The issue of affordability barely enters the equation when approving a loan application. With lenders offering no documentation or self-certification loans may be surprised when a consumer can bend the truth a little in order to obtain the money they think will save a difficult financial situation or the house they want.

The loan authors sell their loans to a loan company that often a package of loans and sell them together in the food chain. It is not unusual for a new loan to go through two or three hands until the land in some bigger fish stock lending.

During the stage where the hope that a sub-prime loan is subject to a review of adequacy what actually happens in many cases is that everyone is looking the other way. The borrower is a little dodge numbers, the lender is pushing the envelope a little bit of everything and is pushed upstream.

Currently in the United States a kind of crisis is brewing in the mortgage market with sub-prime loans going bad faster than milk in the sun. In 2000 approximately 3% of loans originated in the U.S. sub-prime mortgages. In 2006 that figure was only about 13%.

Over the past six years lenders have smelled blood in the water and tried to exploit an area of the lending market which it believes are a lot of money. And I think they were right, if the U.S. economy remains strong and growing.

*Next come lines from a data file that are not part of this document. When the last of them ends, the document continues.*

Record ProgressionRow : Type := mkProgressionRow {
  pr_id : string; pr_task_id : string; pr_world_address : string; pr_namespace : string; pr_player_id : string;
  pr_count : Z; pr_completed : Z; pr_completed_at : option DateTime; pr_created_at : DateTime; pr_updated_at : DateTime
}.
Definition progression_from_row (row : SqliteRow) : outcome Error ProgressionRow :=
  let? id := text row "id" in
  let? task_id := text row "task_id" in
  let? world_address := text row "world_address" in
  let? namespace := text row "namespace" in
  let? player_id := text row "player_id" in
  let? count := int I32 row "count" in
  let? completed := int I32 row "completed" in
  let? completed_at := optional row_time row "completed_at" in
  let? created_at := time row "created_at" in
  let? updated_at := time row "updated_at" in
  Ok (mkProgressionRow id task_id world_address namespace player_id count completed completed_at created_at updated_at).
End rows.

(** ** What is stored is read back *)

(** The columns an [INSERT] names: what its first parentheses hold. *)
Fixpoint before (c : ascii) (s : string) : string :=
  match s with EmptyString => EmptyString | String x s => if Ascii.eqb x c then EmptyString else String x (before c s) end.
Fixpoint after (c : ascii) (s : string) : string :=
  match s with EmptyString => EmptyString | String x s => if Ascii.eqb x c then s else after c s end.
Definition trim_space (s : string) : string :=
  match s with String x s' => if Ascii.eqb x space then s' else s | EmptyString => s end.
Definition insert_columns (statement : string) : list string :=
  trim_space <$> SqlString.split ","%char (before ")"%char (after "("%char statement)).

(** The text an argument is bound as *)
Definition argument_text (a : Argument) : option string :=
  match a with ArgString s => Some s | ArgFieldElement f => Some (SqlString.felt_to_sql_string f) | _ => None end.

Section stored.
Context `{Sqlx} `{SqlString.FeltFromStr} {CT : ColumnText}.
Context `{ExecutorEnv} `{!StarknetTypes} `{!Storage.ReceiptText} `{Primitives} {TT : TyText} {WV : WriteEnv}.

(** [row] holds what the message inserted. *)
Definition inserted (m : Ex.QueryMessage) (row : SqliteRow) : Prop :=
  ∀ i column a s, insert_columns (Ex.statement m) !! i = Some column → Ex.arguments m !! i = Some a →
    argument_text a = Some s → row_null row column = inr false ∧ row_string row column = inr s.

But with the housing market cooling and loans originated in the last year or so bad going as fast as they are written, some lenders have enjoyed strong growth in the sub-prime market, are finding that up to 19% of the loans are delinquent and in default.

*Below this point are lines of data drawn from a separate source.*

(** A condition with a value for each of its placeholders. *)
Lemma add_condition_bound condition values q : placeholders condition = length values →
  bound_query q → bound_query (bind_all values (where_clause condition q)).
Proof.
  intros Hc [Hb Hp]. split; [|by rewrite bind_all_eq].
  rewrite bind_all_eq. cbn [where_conditions bind_values where_clause]. rewrite fmap_app, list_sum_app, length_app, Hb, <- Hc.
  simpl. lia.
Qed.
Lemma filter_in_bound column values q : plain column → bound_query q → bound_query (filter_in column values q).
Proof.
  intros Hc Hq. unfold filter_in. destruct values as [|v values]; [done|].
  apply add_condition_bound; [by apply in_list_marks|done].
Qed.
Lemma filter_text_bound condition value q : placeholders condition = 1%nat → bound_query q →
  bound_query (filter_text condition value q).
Proof. intros Hc Hq. destruct value as [v|]; [|done]. by apply (add_condition_bound condition [v]). Qed.
Lemma add_join_bound j q : plain j → bound_query q → bound_query (add_join j q).
Proof.
  intros Hj [Hb (?&?&?&Hjs&?&?&?)]. split; [done|]. unfold plain_parts; cbn. split_and!; try done.
  apply Forall_app. split; [done|by repeat constructor].
Qed.

Lemma bind_all_app a b q : bind_all b (bind_all a q) = bind_all (a ++ b) q.
Proof. unfold bind_all. by rewrite foldl_app. Qed.

Lemma attributes_bound (filters : list TokenAttributeFilter) q :
  foldl (λ q f, bind_value (attribute_filter_trait_value f) (bind_value (attribute_filter_trait_name f) q)) q filters =
  bind_all (filters ≫= λ f, [attribute_filter_trait_name f; attribute_filter_trait_value f]) q.
Proof. revert q. induction filters as [|f filters IH]; intros q; [done|]. cbn [foldl]. by rewrite IH. Qed.

Lemma joins_bound js q : Forall plain js → bound_query q → bound_query (foldl (λ q j, add_join j q) q js).
Proof.
  intros Hjs. revert q. induction Hjs as [|j js Hj Hjs IH]; intros q Hq; [done|]. cbn [foldl]. apply IH. by apply add_join_bound.
Qed.

Lemma imap_sum {A} (f : nat → A → string) k l : (∀ i a, placeholders (f i a) = k) →
  list_sum (placeholders <$> imap f l) = (k * length l)%nat.
Proof.
  revert f. induction l as [|a l IH]; intros f Hf; [simpl; lia|]. rewrite imap_cons. cbn [fmap list_fmap list_sum length].
  simpl. rewrite Hf, IH; [lia|]. intros i b. apply Hf.
Qed.

Lemma alias_plain i : plain (attribute_alias i).
Proof. unfold plain, attribute_alias. by rewrite placeholders_app, pretty_plain. Qed.

Lemma where_joins condition js q :
  where_clause condition (foldl (λ q j, add_join j q) q js) = foldl (λ q j, add_join j q) (where_clause condition q) js.
Proof. revert q. induction js as [|j js IH]; intros q; [done|]. cbn [foldl]. by rewrite IH. Qed.
Lemma where_bind_all condition values q : where_clause condition (bind_all values q) = bind_all values (where_clause condition q).
Proof. by rewrite !bind_all_eq. Qed.

Lemma tokens_bound query : bound_query (tokens_query query).
Proof.
  unfold tokens_query. set (addresses := felts _). set (ids := u256s _). set (filters := token_query_attribute_filters query).
  rewrite attributes_bound, !bind_all_app.
  set (values := addresses ++ ids ++ (filters ≫= λ f, [attribute_filter_trait_name f; attribute_filter_trait_value f])).
  set (condition := SqlString.join " AND " _).
  assert (Hc : placeholders condition = length values).
  { unfold condition, values. rewrite placeholders_join, !fmap_app, !list_sum_app, !length_app by done.
    rewrite (imap_sum _ 2) by (intros i a; by rewrite !placeholders_app, !alias_plain).
    assert (length (filters ≫= (λ f, [attribute_filter_trait_name f; attribute_filter_trait_value f])) = (2 * length filters)%nat) as ->
      by (clear; induction filters as [|f fs IH]; [done|]; cbn; lia).
    assert (Hin : ∀ column (l : list string), plain column →
      list_sum (placeholders <$> match l with [] => [] | _ :: _ => [in_list column (length l)] end) = length l).
    { intros column [|x l] Hp; [done|]. cbn [fmap list_fmap list_sum]. rewrite in_list_marks by done. simpl. lia. }
    rewrite !Hin by done. simpl. lia. }
  rewrite where_joins, where_bind_all. apply joins_bound; [|apply add_condition_bound; [exact Hc|by repeat constructor]].
  apply Forall_lookup. intros i x (y & _ & ->)%list_lookup_imap_Some. unfold plain. by rewrite !placeholders_app, !alias_plain.
Qed.

Lemma calls_bound f q : bound_query q → bound_query (filter_calls f q).
Proof.
  intros Hq. unfold filter_calls.
  assert (Hcols : Forall (λ c : string * list string, plain c.1) (call_filters f))
    by (apply Forall_forall; intros c [_ Hc]%list_elem_of_filter;
        repeat (apply elem_of_cons in Hc as [->|Hc]; [done|]); by apply elem_of_nil in Hc).
  destruct (call_filters f) as [|c cs]; [done|]. set (l := c :: cs) in *. clearbody l.
  set (q' := add_join _ q).
  assert (foldl (λ q c, bind_all c.2 q) q' l = bind_all (concat l.*2) q') as ->.
  { clearbody q'. clear. revert q'. induction l as [|c l IH]; intros q1; [done|]. cbn [foldl fmap list_fmap concat]. by rewrite IH, bind_all_app. }
  set (condition := "(" +:+ _ +:+ ")").
  assert (Hc : placeholders condition = length (concat l.*2)).
  { unfold condition. rewrite !placeholders_app, placeholders_join by done. clear -Hcols.
    induction Hcols as [|c l Hc Hl IH]; [done|]. cbn [fmap list_fmap list_sum concat]. rewrite length_app, in_list_marks by done.
    simpl in *. lia. }
  assert (Hb : bound_query (bind_all (concat l.*2) (where_clause condition q')))
    by (apply add_condition_bound; [done|]; by apply add_join_bound).
  rewrite bind_all_eq in Hb |- *. exact Hb.
Qed.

And now, some of the lenders after the sub-prime market have been found insolvent. Waves of these small companies have gone bankrupt, with no fewer than 22 last week to seek protection through bankruptcy.

What makes this situation particularly frightening is that many of these new loans are originated or adjustable interest rate loans and interest rates creep even a little, many are in a situation where they are losing their homes.

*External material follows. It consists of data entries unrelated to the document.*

(** The same player in a page, with the name of the table before the columns. *)
#[local] Instance demo_names : DojoValues := {|
  ty_name t := match t with TyStruct n _ => n | _ => EmptyString end;
  enum_selected _ _ _ := None; prim_partial_cmp _ _ := None; prim_as_u32 _ := None
|}.
Definition demo_page : named_row := ((λ c, ("game-Player." +:+ c.1, c.2)) <$> demo_row) ++ [("entity_id", "0x2")].
Lemma named_found (f : string → string) (row rest : named_row) c : (∀ x y, f x = f y → x = y) →
  c ∈ row.*1 → named_column (((λ c, (f c.1, c.2)) <$> row) ++ rest) (f c) = named_column row c.
Proof.
  intros Hf. unfold named_column. induction row as [|[x v] row IH]; [by intros ?%elem_of_nil|]. intros Hc.
  cbn. destruct (String.eqb_spec (f x) (f c)) as [He|He].
  - apply Hf in He as ->. by rewrite String.eqb_refl.
  - destruct (String.eqb_spec x c) as [->|Hx]; [done|]. apply IH. set_solver.
Qed.
Lemma string_app_length (a b : string) : String.length (a +:+ b) = (String.length a + String.length b)%nat.
Proof. induction a as [|x a IH]; [done|]. cbn. by rewrite <- IH. Qed.
Lemma string_app_inj a : ∀ b r r', String.length a = String.length b → a +:+ r = b +:+ r' → a = b.
Proof.
  induction a as [|x a IH]; intros [|y b] r r' Hl Heq; try done. cbn in Heq, Hl. injection Heq as -> Heq.
  f_equal. eapply IH; [lia|done].
Qed.
Lemma selection_inj n c d : selection n c = selection n d → c = d.
Proof.
  unfold selection, ModelTable.quoted. intros Heq. pose proof (f_equal String.length Heq) as Hl.
  rewrite !string_app_length in Hl. do 3 apply (inj (String.append _)) in Heq.
  eapply string_app_inj; [|exact Heq]. lia.
Qed.
Lemma page_reads_model_witness :
  map_row_to_ty (H := named_sqlx) EmptyString "game-Player" (TyStruct "game-Player" demo_schema) demo_page =
    Ok (TyStruct "game-Player" demo_player).
Proof.
  rewrite (page_reads_model (H := named_sqlx) "entities" "entity_model" "internal_entity_id" None None []
    [TyStruct "game-Player" demo_schema] "game-Player" demo_schema demo_page demo_row); [reflexivity|reflexivity|done| | |].
  - repeat constructor; discriminate.
  - by left.
  - intros c Hc.
    assert (c ∈ demo_row.*1) as Hin.
    { rewrite entities_query_selections in Hc. apply elem_of_app in Hc as [Hc|Hc].
      - apply list_elem_of_In in Hc. cbn in Hc. decompose [or] Hc; (contradiction || discriminate).
      - apply list_elem_of_bind in Hc as (m & Hc & ->%list_elem_of_singleton).
        apply list_elem_of_fmap in Hc as (d & ->%selection_inj & Hd). exact Hd. }
    assert (named_column demo_page ("game-Player." +:+ c) = named_column demo_row c) as Hn.
    { apply (named_found (λ c, "game-Player." +:+ c)); [|done]. intros x y Hxy. by injection Hxy. }
    split; [exact Hn|split; [|done]]. intros k. exact (f_equal (λ r, match r with inr s => match parse_u128 s with Some n => inr n | None => inl tt end | inl e => inl e end) Hn).
Defined.
End EntityValues.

The lesson to be learned from this story is that consumers should not rely solely on the approval of a lender. Must ensure that the proposed monthly loan payment will fit within the budget with room to spare.

Oct
13th

Combine Your Multiple Loans to a Single One

Consolidation of loans UK are designed to give relief to a debtor with multiple creditors and the enormous debt. It may be the imposition of a debtor to pay creditors in several high rate of interest at different times in a month. To resolve this problem, banks and financial institutions have been submitted to these loans allow borrowers to benefit from single payment to one lender.

Without money life becomes meaningless. This harsh reality of life makes it essential for a person to borrow money when necessary. Most of the debt, the more difficult it is for the person you repay all its creditors. At this juncture, this loan comes as a blessing to the debtor. Not worth all existing loans and debts and allows the debtor to pay only a loan in monthly payments easy. With this loan you can repay their credit card debts, shopping bills, medical bills, house and other property, rents, etc.

Consolidation of loans UK is normally available from 5000 to £ 100,000 pounds sterling. The interest rate is also lower than other loans that are available in the market. The depreciation is a long tenure that makes it possible and easier for a debtor to pay in monthly payments comfortably. This loan is available in secured and unsecured form. He has secured loans larger loan with lower interest rate and longer repayment tenure that the form is not guaranteed. However, a borrower has to maintain security, which can be a house or a car or jewelry with the secured lender in the form unlike the unsecured type.

Approval of consolidation loan depends on the credit history and the borrower’s ability to pay. To take advantage of this loan, one has to be a resident of the United Kingdom and permanently occupied with appropriate evidence of employment. You should also have a valid bank account. Their minimum wage must be sufficient to pay the monthly repayment with ease.